Dataset records:

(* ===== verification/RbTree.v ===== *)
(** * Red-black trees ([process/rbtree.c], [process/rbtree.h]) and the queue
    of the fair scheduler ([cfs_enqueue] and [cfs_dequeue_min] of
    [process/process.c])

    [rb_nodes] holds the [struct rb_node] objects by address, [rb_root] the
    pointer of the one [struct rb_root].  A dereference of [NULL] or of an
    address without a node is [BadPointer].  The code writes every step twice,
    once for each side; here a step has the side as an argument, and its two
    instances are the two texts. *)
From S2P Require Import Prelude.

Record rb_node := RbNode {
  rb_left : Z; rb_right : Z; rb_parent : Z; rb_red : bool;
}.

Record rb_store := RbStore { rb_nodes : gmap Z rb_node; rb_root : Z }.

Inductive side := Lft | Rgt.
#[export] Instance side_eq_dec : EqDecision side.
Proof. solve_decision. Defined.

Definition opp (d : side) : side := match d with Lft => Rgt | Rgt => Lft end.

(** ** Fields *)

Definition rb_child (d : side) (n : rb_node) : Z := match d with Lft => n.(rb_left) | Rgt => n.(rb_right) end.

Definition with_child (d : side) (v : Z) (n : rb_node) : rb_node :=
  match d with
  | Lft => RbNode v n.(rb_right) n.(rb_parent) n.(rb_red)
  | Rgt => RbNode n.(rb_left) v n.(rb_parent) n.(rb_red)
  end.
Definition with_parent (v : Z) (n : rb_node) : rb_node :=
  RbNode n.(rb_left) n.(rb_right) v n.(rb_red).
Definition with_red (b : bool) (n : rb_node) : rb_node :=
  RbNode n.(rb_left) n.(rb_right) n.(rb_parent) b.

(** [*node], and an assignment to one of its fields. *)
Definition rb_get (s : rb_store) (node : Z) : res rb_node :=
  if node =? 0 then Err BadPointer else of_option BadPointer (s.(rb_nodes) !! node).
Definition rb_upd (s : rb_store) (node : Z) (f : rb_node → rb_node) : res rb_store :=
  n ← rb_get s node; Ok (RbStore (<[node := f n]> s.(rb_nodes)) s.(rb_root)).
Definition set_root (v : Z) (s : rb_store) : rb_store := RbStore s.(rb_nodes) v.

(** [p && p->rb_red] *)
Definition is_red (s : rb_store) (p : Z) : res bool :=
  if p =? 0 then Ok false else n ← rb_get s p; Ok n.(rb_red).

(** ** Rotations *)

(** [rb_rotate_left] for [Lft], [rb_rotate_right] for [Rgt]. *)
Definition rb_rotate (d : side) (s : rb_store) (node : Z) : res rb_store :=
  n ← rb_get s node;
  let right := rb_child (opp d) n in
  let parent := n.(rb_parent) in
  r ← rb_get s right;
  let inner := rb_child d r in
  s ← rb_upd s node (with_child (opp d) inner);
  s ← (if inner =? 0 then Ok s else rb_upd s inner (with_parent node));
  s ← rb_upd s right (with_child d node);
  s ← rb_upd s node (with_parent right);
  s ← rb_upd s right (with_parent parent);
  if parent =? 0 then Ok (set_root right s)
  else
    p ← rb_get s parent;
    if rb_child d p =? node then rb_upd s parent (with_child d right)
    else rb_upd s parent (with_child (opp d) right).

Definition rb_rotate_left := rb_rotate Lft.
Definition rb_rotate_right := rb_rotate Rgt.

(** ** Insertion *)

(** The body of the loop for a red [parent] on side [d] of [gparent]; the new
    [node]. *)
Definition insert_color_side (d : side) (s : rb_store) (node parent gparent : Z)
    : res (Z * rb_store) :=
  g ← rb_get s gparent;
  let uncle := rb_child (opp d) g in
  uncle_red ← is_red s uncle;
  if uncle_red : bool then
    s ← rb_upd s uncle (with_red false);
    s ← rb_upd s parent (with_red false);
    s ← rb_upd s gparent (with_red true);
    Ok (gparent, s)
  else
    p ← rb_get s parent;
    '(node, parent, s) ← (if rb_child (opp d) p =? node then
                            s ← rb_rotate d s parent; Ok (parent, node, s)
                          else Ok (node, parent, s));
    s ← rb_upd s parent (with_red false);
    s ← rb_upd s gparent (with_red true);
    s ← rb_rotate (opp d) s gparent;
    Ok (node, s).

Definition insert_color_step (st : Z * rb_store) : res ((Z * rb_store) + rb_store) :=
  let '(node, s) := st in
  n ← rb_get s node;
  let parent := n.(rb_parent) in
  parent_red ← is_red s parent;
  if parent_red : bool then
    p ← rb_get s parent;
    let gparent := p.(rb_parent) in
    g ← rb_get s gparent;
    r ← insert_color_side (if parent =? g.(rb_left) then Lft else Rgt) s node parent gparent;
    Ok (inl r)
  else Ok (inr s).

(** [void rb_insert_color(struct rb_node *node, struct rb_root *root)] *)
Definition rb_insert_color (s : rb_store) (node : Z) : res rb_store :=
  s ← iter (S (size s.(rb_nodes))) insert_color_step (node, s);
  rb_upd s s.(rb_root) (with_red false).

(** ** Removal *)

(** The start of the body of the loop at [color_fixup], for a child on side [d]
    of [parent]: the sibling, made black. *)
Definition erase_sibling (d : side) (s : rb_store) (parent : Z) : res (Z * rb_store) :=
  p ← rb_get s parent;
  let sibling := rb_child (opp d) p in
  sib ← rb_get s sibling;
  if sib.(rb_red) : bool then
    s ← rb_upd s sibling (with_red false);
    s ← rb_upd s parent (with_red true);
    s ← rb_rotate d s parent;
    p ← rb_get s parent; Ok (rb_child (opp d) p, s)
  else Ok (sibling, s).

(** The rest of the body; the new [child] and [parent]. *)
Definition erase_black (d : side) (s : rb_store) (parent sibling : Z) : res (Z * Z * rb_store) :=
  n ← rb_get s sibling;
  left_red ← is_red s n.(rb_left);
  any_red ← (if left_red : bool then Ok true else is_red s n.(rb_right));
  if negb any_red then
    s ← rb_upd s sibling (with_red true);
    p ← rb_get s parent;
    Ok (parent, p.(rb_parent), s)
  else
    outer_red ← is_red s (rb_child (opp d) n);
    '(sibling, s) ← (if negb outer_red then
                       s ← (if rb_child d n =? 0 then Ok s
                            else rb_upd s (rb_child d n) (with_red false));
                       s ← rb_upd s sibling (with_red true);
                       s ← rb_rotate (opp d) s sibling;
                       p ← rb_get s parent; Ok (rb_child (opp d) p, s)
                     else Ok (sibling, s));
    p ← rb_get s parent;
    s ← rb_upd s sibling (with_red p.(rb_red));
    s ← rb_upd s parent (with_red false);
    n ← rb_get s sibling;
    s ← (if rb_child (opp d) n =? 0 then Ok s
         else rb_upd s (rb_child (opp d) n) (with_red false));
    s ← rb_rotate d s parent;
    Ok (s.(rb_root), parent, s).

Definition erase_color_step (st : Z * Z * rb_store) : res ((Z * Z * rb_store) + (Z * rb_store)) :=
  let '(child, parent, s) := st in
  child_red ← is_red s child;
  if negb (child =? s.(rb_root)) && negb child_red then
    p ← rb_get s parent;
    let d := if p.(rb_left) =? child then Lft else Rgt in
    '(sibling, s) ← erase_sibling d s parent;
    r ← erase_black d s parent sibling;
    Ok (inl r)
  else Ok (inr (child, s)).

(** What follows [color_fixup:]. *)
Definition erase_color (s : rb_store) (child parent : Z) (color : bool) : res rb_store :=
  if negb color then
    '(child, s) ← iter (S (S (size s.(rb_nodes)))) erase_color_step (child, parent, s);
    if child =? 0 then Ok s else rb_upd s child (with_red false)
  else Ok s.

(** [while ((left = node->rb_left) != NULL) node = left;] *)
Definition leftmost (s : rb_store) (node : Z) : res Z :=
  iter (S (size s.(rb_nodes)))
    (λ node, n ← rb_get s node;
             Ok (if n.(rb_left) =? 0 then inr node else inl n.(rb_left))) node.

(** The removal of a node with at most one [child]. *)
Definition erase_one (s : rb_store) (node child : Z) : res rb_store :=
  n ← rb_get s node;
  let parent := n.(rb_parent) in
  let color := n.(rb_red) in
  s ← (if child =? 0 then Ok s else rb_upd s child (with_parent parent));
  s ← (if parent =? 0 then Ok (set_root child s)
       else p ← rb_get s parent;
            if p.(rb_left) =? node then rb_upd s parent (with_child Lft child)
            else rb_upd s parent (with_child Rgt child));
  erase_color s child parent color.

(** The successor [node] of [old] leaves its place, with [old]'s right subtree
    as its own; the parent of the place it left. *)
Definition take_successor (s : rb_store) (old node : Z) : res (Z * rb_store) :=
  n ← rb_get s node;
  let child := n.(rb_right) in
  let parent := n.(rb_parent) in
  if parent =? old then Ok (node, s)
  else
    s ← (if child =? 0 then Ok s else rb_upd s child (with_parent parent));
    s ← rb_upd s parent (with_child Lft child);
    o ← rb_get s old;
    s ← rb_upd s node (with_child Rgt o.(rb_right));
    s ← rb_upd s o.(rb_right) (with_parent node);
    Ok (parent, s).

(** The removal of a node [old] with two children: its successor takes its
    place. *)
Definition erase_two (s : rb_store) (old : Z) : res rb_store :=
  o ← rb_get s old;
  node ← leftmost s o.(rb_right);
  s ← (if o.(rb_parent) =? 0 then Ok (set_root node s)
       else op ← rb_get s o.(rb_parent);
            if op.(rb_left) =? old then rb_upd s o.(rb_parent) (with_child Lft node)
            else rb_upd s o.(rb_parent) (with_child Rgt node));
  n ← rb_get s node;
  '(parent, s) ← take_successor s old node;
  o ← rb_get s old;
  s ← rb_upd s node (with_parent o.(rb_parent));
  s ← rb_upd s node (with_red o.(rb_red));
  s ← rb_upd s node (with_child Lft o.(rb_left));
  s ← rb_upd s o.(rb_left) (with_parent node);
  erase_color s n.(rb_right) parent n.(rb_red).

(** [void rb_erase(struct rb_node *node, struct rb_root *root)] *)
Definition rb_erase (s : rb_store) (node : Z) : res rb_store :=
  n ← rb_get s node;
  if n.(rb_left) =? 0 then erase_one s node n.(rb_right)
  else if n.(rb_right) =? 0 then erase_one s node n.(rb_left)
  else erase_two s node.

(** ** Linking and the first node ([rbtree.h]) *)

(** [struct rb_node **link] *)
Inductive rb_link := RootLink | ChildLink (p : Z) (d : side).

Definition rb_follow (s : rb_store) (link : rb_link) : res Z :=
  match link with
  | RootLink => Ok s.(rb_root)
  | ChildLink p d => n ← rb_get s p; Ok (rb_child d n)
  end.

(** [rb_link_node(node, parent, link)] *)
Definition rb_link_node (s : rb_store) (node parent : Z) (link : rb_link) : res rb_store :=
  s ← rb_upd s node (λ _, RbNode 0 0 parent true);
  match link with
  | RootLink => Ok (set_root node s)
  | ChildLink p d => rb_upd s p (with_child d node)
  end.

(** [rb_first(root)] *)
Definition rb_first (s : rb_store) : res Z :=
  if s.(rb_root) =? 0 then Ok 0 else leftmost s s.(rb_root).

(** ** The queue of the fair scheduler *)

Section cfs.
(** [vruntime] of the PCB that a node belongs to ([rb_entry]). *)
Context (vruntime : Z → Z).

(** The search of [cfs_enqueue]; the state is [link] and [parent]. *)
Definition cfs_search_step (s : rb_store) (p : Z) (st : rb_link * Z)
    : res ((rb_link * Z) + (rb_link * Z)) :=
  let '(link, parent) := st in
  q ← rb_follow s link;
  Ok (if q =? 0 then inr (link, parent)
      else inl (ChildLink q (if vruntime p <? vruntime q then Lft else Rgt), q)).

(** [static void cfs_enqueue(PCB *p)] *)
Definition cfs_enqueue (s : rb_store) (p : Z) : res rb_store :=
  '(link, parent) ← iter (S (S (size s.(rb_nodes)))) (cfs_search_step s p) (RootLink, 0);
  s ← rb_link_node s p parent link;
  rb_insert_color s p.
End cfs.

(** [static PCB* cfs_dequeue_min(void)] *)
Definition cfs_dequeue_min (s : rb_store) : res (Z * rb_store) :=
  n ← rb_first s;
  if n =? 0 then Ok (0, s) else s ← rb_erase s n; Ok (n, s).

- What you should do
All lines that hold the word "static" should be copied from the data.

- Task solution
(** [static void cfs_enqueue(PCB *p)] *)
(** [static PCB* cfs_dequeue_min(void)] *)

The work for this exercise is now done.